Project title: The role of volatiles in controlling chalcophile element distribution in the continental crust

Host institution: University of Birmingham

Supervisory team: Sebastian Watt (University of Birmingham), Frances Jenner (Open University), Alan Hastie (University of Birmingham)

NOTE: This project is fully funded (NERC/U. Birmingham). It is associated with the NERC Consortium Project “Mantle Volatiles: Processes, Reservoirs and Fluxes”, which is part of the NERC programme Volatiles, Geodynamics and Solid-Earth controls on the Habitable Planet. The student will work within this consortium and will also participate in CENTA DTP activities.


The chemical and petrological heterogeneity of arc volcanic rocks results from variability in the conditions and processes of arc-magma generation across the spectrum of modern-day subduction settings.

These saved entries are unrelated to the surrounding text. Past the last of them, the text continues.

(** * Page and page-type mutations (saleor/graphql/page/mutations.py)

    A shallow embedding of the GraphQL mutation classes of the page
    module: the declared arguments and input types, the input cleaning
    of every mutation, the attribute-kind validation of [PageTypeMixin],
    the duplicate check of [PageTypeUpdate] and the many-to-many save
    steps, followed by the properties of the specification.

    Python dictionaries are finite maps with string keys, exceptions are
    an explicit result type, and the rows reached through the ORM are an
    explicit store threaded through the save steps. *)

From stdpp Require Import base option list strings pretty gmap sets.

Local Open Scope string_scope.

(** ** Declarations: graphene fields, arguments and input types *)

Module Graphene.

Inductive GType :=
| ID
| String
| Boolean
| JSONString
| List (of_type : GType)
| NonNull (of_type : GType)
| Object (type_name : string).

(** A mounted graphene type: [graphene.ID(required=True, description=..)].
    graphene's default is [required=False]. *)
Record Field := mkField {
  ftype : GType;
  required : bool;
  description : string
}.

Definition field (t : GType) (d : string) : Field := mkField t false d.
Definition required_field (t : GType) (d : string) : Field := mkField t true d.

(** The type a field has in the GraphQL schema: graphene wraps the type
    of a required field in [NonNull], printed [T!]. *)
Definition schema_type (f : Field) : GType :=
  if required f then NonNull (ftype f) else ftype f.

Record InputObjectType := mkInput {
  input_name : string;
  input_fields : list (string * Field)
}.

End Graphene.

Import Graphene.

Definition SeoInput : GType := Object "SeoInput".

Definition PageInput : InputObjectType :=
  mkInput "PageInput"
    [ ("slug", field String "Page internal name.");
      ("title", field String "Page title.");
      ("content", field String
         "Page content. May consist of ordinary text, HTML and images.");
      ("content_json", field JSONString "Page content in JSON format.");
      ("is_published", field Boolean
         "Determines if page is visible in the storefront.");
      ("publication_date", field String "Publication date. ISO 8601 standard.");
      ("seo", field SeoInput "Search engine optimization fields.") ].

Definition PageTypeCreateInput : InputObjectType :=
  mkInput "PageTypeCreateInput"
    [ ("name", field String "Name of the page type.");
      ("slug", field String "Page type slug.");
      ("add_attributes", field (List (NonNull ID))
         "List of attribute IDs to be assigned to the page type.") ].

(** [class PageTypeUpdateInput(PageTypeCreateInput)]: the inherited
    fields followed by the one it declares. *)
Definition PageTypeUpdateInput : InputObjectType :=
  mkInput "PageTypeUpdateInput"
    (input_fields PageTypeCreateInput ++
     [ ("remove_attributes", field (List (NonNull ID))
          "List of attribute IDs to be assigned to the page type.") ])%list.

(** The nested [class Arguments] of a mutation. *)
Record Arguments := mkArguments {
  arg_id : option Field;
  arg_input : option (InputObjectType * Field)
}.

(** The mutation classes of the module. *)
Inductive Mutation :=
| PageCreate
| PageUpdate
| PageDelete
| PageTypeCreate
| PageTypeUpdate.

Global Instance Mutation_eq_dec : EqDecision Mutation.
Proof. solve_decision. Defined.

Definition arguments (cls : Mutation) : Arguments :=
  match cls with
  | PageCreate =>
      mkArguments None
        (Some (PageInput,
               required_field (Object "PageInput") "Fields required to create a page."))
  | PageUpdate =>
      mkArguments
        (Some (required_field ID "ID of a page to update."))
        (Some (PageInput,
               required_field (Object "PageInput") "Fields required to update a page."))
  | PageDelete =>
      mkArguments (Some (required_field ID "ID of a page to delete.")) None
  | PageTypeCreate =>
      mkArguments None
        (Some (PageTypeCreateInput,
               required_field (Object "PageTypeCreateInput")
                 "Fields required to create page type."))
  | PageTypeUpdate =>
      mkArguments
        (Some (field ID "ID of the page type to update."))
        (Some (PageTypeUpdateInput,
               required_field (Object "PageTypeUpdateInput")
                 "Fields required to update page type."))
  end.
(** * node-ble-host: HCI adapter, ATT engine, GATT cache, storage and utilities

    A shallow embedding of the parts of the host stack that the
    specification's testable properties talk about:

    - [Utils]    : [Queue], [DuplicateCache], [serializeUuid]  (lib/internal/utils.ts)
    - [Uuid]     : [getFullUuid], [fixUuid]                    (gatt)
    - [Att]      : the per-connection ATT engine [AttConnection]
    - [Gatt]     : [RangeMap] and [GattConnection.invalidateServices]
    - [Storage]  : the IRK table, [storeKeys], [init], [resolveAddress]
    - [Hci]      : the command discipline of [HciAdapter] and its 'data' listener
    - [IdGenerator], [BdAddr], [Wire] : ids, device addresses, [PacketWriter]
      and [PacketReader]
    - [Acl]      : ACL data of [HciAdapter]: fragments, controller buffers,
      incoming packets
    - [Db], [GattDb], [RemoveService] : the attribute database of the GATT
      server, the handles of [addServices] and [removeService]
    - [Cccd], [CccdStore] : the Client Characteristic Configuration
      descriptor and its values in storage
    - [AttServer], [AttWrite], [AttClient], [WriteClient] : request handlers
      of [AttConnection], and the requests and parsers of its client side

    Bytes are integers in [0, 255] kept in lists; JavaScript exceptions are
    explicit results; callbacks supplied by other layers are data.

    Part I holds the definitions, Part II the properties. *)

From Stdlib Require Import ZArith List Lia Bool Ascii.
From stdpp Require Import gmap strings list.

Set Warnings "-register-all".

Import ListNotations.
Local Open Scope Z_scope.

(** * Part I: the program *)

(** ** JavaScript results and values *)

Module Js.

Inductive Exn : Type :=
| TypeError        (* property access on null/undefined, call of a non-function *)
| RangeError       (* crypto.timingSafeEqual on buffers of different length *)
| ReferenceError   (* strict-mode assignment to an undeclared identifier *)
| Error.           (* `throw new Error(...)`: validate, throwInvalidLength *)

Inductive result (A : Type) : Type :=
| Ok (a : A)
| Throw (e : Exn).

Arguments Ok {A} a.
Arguments Throw {A} e.

Definition bind {A B : Type} (r : result A) (k : A -> result B) : result B :=
  match r with
  | Ok a => k a
  | Throw e => Throw e
  end.

Definition isOk {A : Type} (r : result A) : bool :=
  match r with Ok _ => true | Throw _ => false end.

(** The values user code can hand to a container typed [any]. *)
Inductive Val : Type :=
| VUndefined
| VNull
| VNum (n : Z)
| VStr (s : string)
| VObj (fields : list (string * Val)).

Fixpoint lookupField (name : string) (fields : list (string * Val)) : Val :=
  match fields with
  | [] => VUndefined
  | (k, v) :: rest => if String.eqb k name then v else lookupField name rest
  end.

(** [v.name]: reading a property of null or undefined throws; primitives
    have no own data properties of the names used here. *)
Definition getProp (v : Val) (name : string) : result Val :=
  match v with
  | VUndefined | VNull => Throw TypeError
  | VNum _ | VStr _ => Ok VUndefined
  | VObj fields => Ok (lookupField name fields)
  end.

(** [v.name = ...] in strict code (class bodies are strict): only an object
    accepts the write. *)
Definition canSetProp (v : Val) : result unit :=
  match v with
  | VObj _ => Ok tt
  | _ => Throw TypeError
  end.

Definition isNull (v : Val) : bool :=
  match v with VNull => true | _ => false end.

End Js.

Notation "'try!' x ':=' r 'in' k" := (Js.bind r (fun x => k))
  (at level 10, x name, r at level 100, k at level 200, only parsing).

(** ** Buffers and strings *)

Module Buf.

(** Buffer.from([...]) keeps every entry modulo 256. *)
Definition u8 (n : Z) : Z := n mod 256.

(** buf.readUInt16LE(i) *)
Definition readUInt16LE (i : nat) (buf : list Z) : Z :=
  nth i buf 0 + 256 * nth (S i) buf 0.

(** the two bytes written by buf.writeUInt16LE(v, _) *)
Definition uint16LE (v : Z) : list Z := [v mod 256; (v / 256) mod 256].

(** buf.slice(0, n) *)
Definition slice0 (n : Z) (buf : list Z) : list Z := firstn (Z.to_nat n) buf.

Definition len (buf : list Z) : Z := Z.of_nat (length buf).

Definition hexDigitValue (c : ascii) : option Z :=
  let n := Z.of_N (Ascii.N_of_ascii c) in
  if (48 <=? n) && (n <=? 57) then Some (n - 48)
  else if (65 <=? n) && (n <=? 70) then Some (n - 55)
  else if (97 <=? n) && (n <=? 102) then Some (n - 87)
  else None.

(** Buffer.from(s, 'hex'): pairs of hex digits, up to the first pair that
    is not one. *)
Fixpoint fromHex (s : string) : list Z :=
  match s with
  | String a (String b rest) =>
      match hexDigitValue a, hexDigitValue b with
      | Some x, Some y => (16 * x + y) :: fromHex rest
      | _, _ => []
      end
  | _ => []
  end.

Definition hexDigitUpper (d : Z) : ascii :=
  Ascii.ascii_of_N (Z.to_N (if d <? 10 then 48 + d else 55 + d)).

Definition hexDigitLower (d : Z) : ascii :=
  Ascii.ascii_of_N (Z.to_N (if d <? 10 then 48 + d else 87 + d)).

Fixpoint hexDigitsOf (fuel : nat) (n : Z) (acc : string) : string :=
  match fuel with
  | O => acc
  | S fuel' =>
      let acc' := String (hexDigitLower (n mod 16)) acc in
      if n / 16 =? 0 then acc' else hexDigitsOf fuel' (n / 16) acc'
  end.

(** n.toString(16) for an integer n *)
Definition toString16 (n : Z) : string :=
  if n <? 0 then String "-"%char (hexDigitsOf (S (Z.to_nat (Z.log2 (- n)))) (- n) EmptyString)
  else hexDigitsOf (S (Z.to_nat (Z.log2 n))) n EmptyString.

Definition upperChar (c : ascii) : ascii :=
  let n := Ascii.N_of_ascii c in
  if (N.leb 97 n) && (N.leb n 122) then Ascii.ascii_of_N (n - 32) else c.

Fixpoint toUpperCase (s : string) : string :=
  match s with
  | EmptyString => EmptyString
  | String c rest => String (upperChar c) (toUpperCase rest)
  end.

(** s.substr(start, len) and s.substr(start), for start >= 0 *)
Definition substr (start len : nat) (s : string) : string := String.substring start len s.
Definition substrFrom (start : nat) (s : string) : string :=
  String.substring start (String.length s - start) s.

(** s.substr(-n) *)
Definition substrLast (n : nat) (s : string) : string :=
  substrFrom (String.length s - n) s.

(** s.replace(/c/g, '') and s.replace(/c/g, d) *)
Fixpoint removeChar (c : ascii) (s : string) : string :=
  match s with
  | EmptyString => EmptyString
  | String a rest => if Ascii.eqb a c then removeChar c rest else String a (removeChar c rest)
  end.

Fixpoint replaceChar (c d : ascii) (s : string) : string :=
  match s with
  | EmptyString => EmptyString
  | String a rest => String (if Ascii.eqb a c then d else a) (replaceChar c d rest)
  end.

(** buf.toString('hex') *)
Fixpoint toHex (buf : list Z) : string :=
  match buf with
  | [] => EmptyString
  | b :: rest => String (hexDigitLower (b / 16)) (String (hexDigitLower (b mod 16)) (toHex rest))
  end.

End Buf.

(** ** lib/internal/utils.ts *)

Module Utils.

(** *** class Queue<T> *)

Section QueueDef.
Context {T : Type}.

Record Queue : Type := mkQueue { q : list T; pos : nat }.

This variability in processing extends from the slab to the surface. Studying the compositions of primitive convergent-margin magmas is particularly informative for assessing influences on the early stages of melt generation, and for investigating the controls that different primary melt compositions have on the subsequent crustal history of the cooling melt.

For example, spatial variation in primary melt compositions provides constraints on fluid input from the subducting slab to the overlying mantle wedge, and how this addition of volatiles drives mantle melting.

The volatile content (e.g., H2O, S) of these mantle-derived melts, as well as their oxidation state, subsequently plays a major role in controlling when minerals such as sulphides appear on the liquidus as the melts ascend through the continental crust.

Because sulphides concentrate sulphur-loving chalcophile elements such as Cu, Ag, Se and Au, understanding the cycling of volatile elements at convergent margins is key to advancing our understanding of how and why economically important magmatic-hydrothermal ore deposits (e.g., such as the major Cu deposits in central Chile) form at convergent margins.

This project will focus on a suite of arc rocks from southern Chile, across which the age of the subducting slab and the thickness of the crust varies. Some samples have already been collected, and the sample set will be extended to sites further north, where the crust thickens.

The sample set includes some of the most primitive basalts known to occur in continental arc settings. Such rocks rarely reach the surface without extensive compositional modifications.

These primitive rocks contain olivine-hosted melt inclusions, which preserve a record of the early stages of magma evolution. Along with studies of whole rocks, the samples can be used to assess spatial variability in primitive magma volatile and trace (particularly chalcophile) element compositions, and how this reflects both variation in subduction conditions and the subsequent crustal evolution of the magmas.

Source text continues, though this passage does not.